◆ Work item ◆
Nothing is needed except the lines below that run from the one with "pose proof (StronglySorted_merge_sort" through the one with "by (unfold sorted;", repeated exactly.

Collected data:
________
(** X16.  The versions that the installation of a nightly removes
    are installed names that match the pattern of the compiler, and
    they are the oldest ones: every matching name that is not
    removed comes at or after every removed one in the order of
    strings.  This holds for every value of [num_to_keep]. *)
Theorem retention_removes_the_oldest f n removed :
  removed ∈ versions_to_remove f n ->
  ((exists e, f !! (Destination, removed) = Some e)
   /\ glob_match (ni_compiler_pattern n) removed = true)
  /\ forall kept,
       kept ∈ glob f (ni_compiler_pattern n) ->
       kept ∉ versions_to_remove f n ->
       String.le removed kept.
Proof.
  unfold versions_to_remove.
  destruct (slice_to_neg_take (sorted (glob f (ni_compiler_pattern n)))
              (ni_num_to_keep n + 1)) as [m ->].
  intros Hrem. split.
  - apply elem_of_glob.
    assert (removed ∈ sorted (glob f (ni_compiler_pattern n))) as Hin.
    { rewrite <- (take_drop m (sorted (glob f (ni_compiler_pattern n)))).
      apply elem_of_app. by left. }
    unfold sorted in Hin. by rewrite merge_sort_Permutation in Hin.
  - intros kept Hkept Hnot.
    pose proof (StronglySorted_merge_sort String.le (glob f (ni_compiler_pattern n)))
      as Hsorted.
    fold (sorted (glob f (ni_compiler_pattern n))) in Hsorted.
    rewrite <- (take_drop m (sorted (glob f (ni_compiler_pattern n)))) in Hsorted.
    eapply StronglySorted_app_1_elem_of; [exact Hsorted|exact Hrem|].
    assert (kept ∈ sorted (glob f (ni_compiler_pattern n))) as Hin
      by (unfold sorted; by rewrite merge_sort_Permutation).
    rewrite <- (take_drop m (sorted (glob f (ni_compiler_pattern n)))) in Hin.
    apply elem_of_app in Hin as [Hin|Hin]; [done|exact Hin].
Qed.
________
◆ Response box ◆
    pose proof (StronglySorted_merge_sort String.le (glob f (ni_compiler_pattern n)))
      as Hsorted.
    fold (sorted (glob f (ni_compiler_pattern n))) in Hsorted.
    rewrite <- (take_drop m (sorted (glob f (ni_compiler_pattern n)))) in Hsorted.
    eapply StronglySorted_app_1_elem_of; [exact Hsorted|exact Hrem|].
    assert (kept ∈ sorted (glob f (ni_compiler_pattern n))) as Hin
      by (unfold sorted; by rewrite merge_sort_Permutation).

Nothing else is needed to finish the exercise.